Teach your students that multiple viewpoints exist and you might be investigated by the bias squad in the bloated, top-heavy administrative apparatus of your public university.

Heat Street obtained complaints filed with the University of Northern Colorado’s Bias Response Team and the team’s responses, unearthing a couple that suggest professors should avoid certain subjects of classroom debate entirely.

Fittingly, one professor was discussing the controversial Atlantic article “The Coddling of the American Mind“:

The professor then asked his students to come up with difficult topics … He outlined competing positions on these topics, though he did not express his personal opinion.

In a report to the Bias Response Team, a student complained that the professor referenced the opinion that “transgender is not a real thing, and no one can truly feel like they are born in the wrong body.”

MORE: New campus culture: The limiting of the human mind

A bias-team member met with the professor and “advised him not to revisit transgender issues in his classroom” and “avoid stating opinions (his or theirs) on the topic,” according to the bias report.

In other words, the professor “was simply playing devil’s advocate to encourage a discussion amongst his students,” says the Foundation for Individual Rights in Education, which is also filing public-records requests on the operation of bias-response teams at more than 120 schools. (FIRE President Greg Lukianoff co-wrote the Atlantic article.)

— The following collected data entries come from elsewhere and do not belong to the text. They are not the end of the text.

Definition cleanupContainedOwners (live : LiveRun) (network : HostSession) (resolvers : ResolverGroup)
    (views : option FileViewSet) (leases : list ViewAccess) : flow cleaned :=
  do! ' (resolverStopped, resolverErr) := closeResolverChain network resolvers in
  do! ' (viewsStopped, viewErr) := closeFileViewChain views leases in
  let ownerErr := errors_Join [resolverErr; viewErr] in
  if negb resolverStopped || negb viewsStopped then
    do! ' (retainErr, later) := retainClosingOwners live network resolvers views resolverStopped viewsStopped in
    Ret (errors_Join [ownerErr; retainErr], later)
  else
    do! completeErr := completeRun live in
    Ret (errors_Join [ownerErr; completeErr], None).

Definition cleanupViews := cleanupContainedOwners.
Definition cleanupResolvers (live : LiveRun) (network : HostSession) (resolvers : ResolverGroup) : flow cleaned :=
  cleanupContainedOwners live network resolvers None [].

Definition containmentConfirmed (processes : Processes) : flow bool := call (ContainmentDone processes).

Definition retainUntilProcessContainment (live : LiveRun) (network : HostSession) (resolvers : ResolverGroup)
    (views : option FileViewSet) (leases : list ViewAccess) (processes : Processes) (evidence : option error)
    : flow cleaned :=
  let evidence := default (ErrText "child process containment is unconfirmed") evidence in
  do! retainErr := call (RetainLiveness live) in
  Ret (errors_Join [Some (ErrWrap "confirm child process cleanup" evidence); retainErr],
       match retainErr with None => Some (AfterContainment network resolvers views leases processes) | Some _ => None end).

Definition stopStartupProcesses (live : LiveRun) (network : HostSession) (resolvers : ResolverGroup)
    (views : option FileViewSet) (leases : list ViewAccess) (processes : Processes) : flow (StartFailureResult * cleaned) :=
  do! finished := call (FinishStartFailure processes) in
  do! confirmed := containmentConfirmed processes in
  do! cleaned :=
    (if negb confirmed
     then retainUntilProcessContainment live network resolvers views leases processes (ContainmentError finished)
     else cleanupContainedOwners live network resolvers views leases) in
  Ret (finished, cleaned).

Another professor gave his students a list of debate topics, two of which “triggered” students, according to Heat Street: “GodHatesFags.com” and “Gay Marriage”:

The student … complained that “other students are required to watch the in-class debate and hear both arguments presented.”

“ … Debating the personhood of an entire minority demographic should not be a classroom exercise, as the classroom should not be an actively hostile space for people with underprivileged identities.”

MORE: Sociologists say being a ‘victim’ now a badge of honor

Again, the professor had to “have a conversation” with the bias response team and “dialogue about options to strengthen his teaching,” even though the team explicitly said the debate exercise “did not reach a level of discrimination.”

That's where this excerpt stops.